Webhook monitoring is the practice of tracking whether webhooks are being delivered successfully to your endpoint. Instead of your application pulling data from a source, webhooks push notifications to your endpoint when events occur. Monitoring ensures every event is delivered, processed, and handled within expected response times. Without it, silent failures go undetected until users notice missing data.
Why do webhooks fail silently?
Webhooks are fire-and-forget by design. The sender pushes data to your endpoint and moves on — they don't constantly check if you received it. Failures are silent: your endpoint might be down, returning 500 errors, or taking 60+ seconds to respond, but the sender never knows. That's why you need both internal logging (did we receive it?) and external monitoring (does the sender keep delivering?).
How do you detect webhook delivery failures?
Two approaches: 1) Internal monitoring — log every webhook received, parse the log, and alert if expected webhooks don't arrive within time window (heartbeat pattern). 2) External monitoring — create a heartbeat endpoint (dummy webhook listener) that the sender pushes to, and monitor that endpoint stays healthy. This catches both delivery failures and endpoint crashes.

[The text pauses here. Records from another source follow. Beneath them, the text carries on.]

(** A number of the closed interval from 0 to 1. *)
Definition in_unit_interval (c : number) : Prop :=
  js_le js_zero c = true /\ js_le c js_one = true.

(** The first [n] code units of the text of a field, an absent or falsy
    field counting as the empty text. *)
Definition truncated {F : NumberFormat} (n : nat) (field : value) : jsstring :=
  take n (ToString (js_or field (VString []))).

(** The three shapes of a game action, as far as the orchestrator
    establishes them: the fields of the action's own shape. *)
Definition valid_action (o : object) : Prop :=
  (get_prop (lit "type") o = VString (lit "ask")
   /\ exists question,
        get_prop (lit "question") o = VString question
        /\ question <> [] /\ (length question <= 200)%nat)
  \/ ((get_prop (lit "type") o = VString (lit "guess")
       \/ get_prop (lit "type") o = VString (lit "final"))
      /\ exists guess confidence,
           get_prop (lit "guess") o = VString guess
           /\ guess <> [] /\ (length guess <= 120)%nat
           /\ get_prop (lit "confidence") o = VNumber confidence
           /\ in_unit_interval confidence).


(** The doubles written [1.5], [-0.2] and [0.8] in the specification. *)
Definition js_1_5 : number := S754_finite false 6755399441055744 (-52).
Definition js_minus_0_2 : number := S754_finite true 7205759403792794 (-55).

(** The state the loop is left in after an attempt that kept [o]. *)
Definition after_attempt (s : loop_state) (extra : list Message)
    (o : object) : loop_state :=
  {| attempts := S (attempts s); messages := messages s ++ extra; obj := Some o |}.

(** An action with its question replaced by the truncated text. *)
Definition with_question {F : NumberFormat} (o : object) : object :=
  set_prop (lit "question")
    (VString (truncated 200 (get_prop (lit "question") o))) o.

What causes webhook delivery failures?
Your endpoint is down or unreachable (DNS, firewall, TLS cert expired). Your endpoint returns non-200 status or takes too long (>30s) to respond. Your endpoint crashes mid-processing (unhandled exception). Payload structure changed (missing field, wrong format) causing parsing error. Network path is broken (routing issue, ISP blocks sender IP). Sender's retry logic is broken or disabled (gives up too soon).
What is the heartbeat pattern for webhook monitoring?
Sender continuously pushes heartbeat events to your endpoint (every 30-60 seconds) separate from real events. Your internal monitor watches the heartbeat log. If no heartbeat arrives within expected window, the sender's webhook delivery is broken. This separates 'sender can't reach us' (heartbeat fails) from 'we received it but processing is slow' (heartbeat arrives). AtomPing's Heartbeat check type monitors this pattern.
How should you handle webhook processing failures?
Separate receiving (HTTP 202 Accepted + queue) from processing (async worker). Store raw webhook in database immediately — return 200 before processing. Implement idempotency (process by webhook ID, detect duplicates). If processing fails, DON'T respond 500 — that triggers sender retry. Instead, log error, add to dead letter queue, and alert your team. Retry from queue using exponential backoff, not sender retries.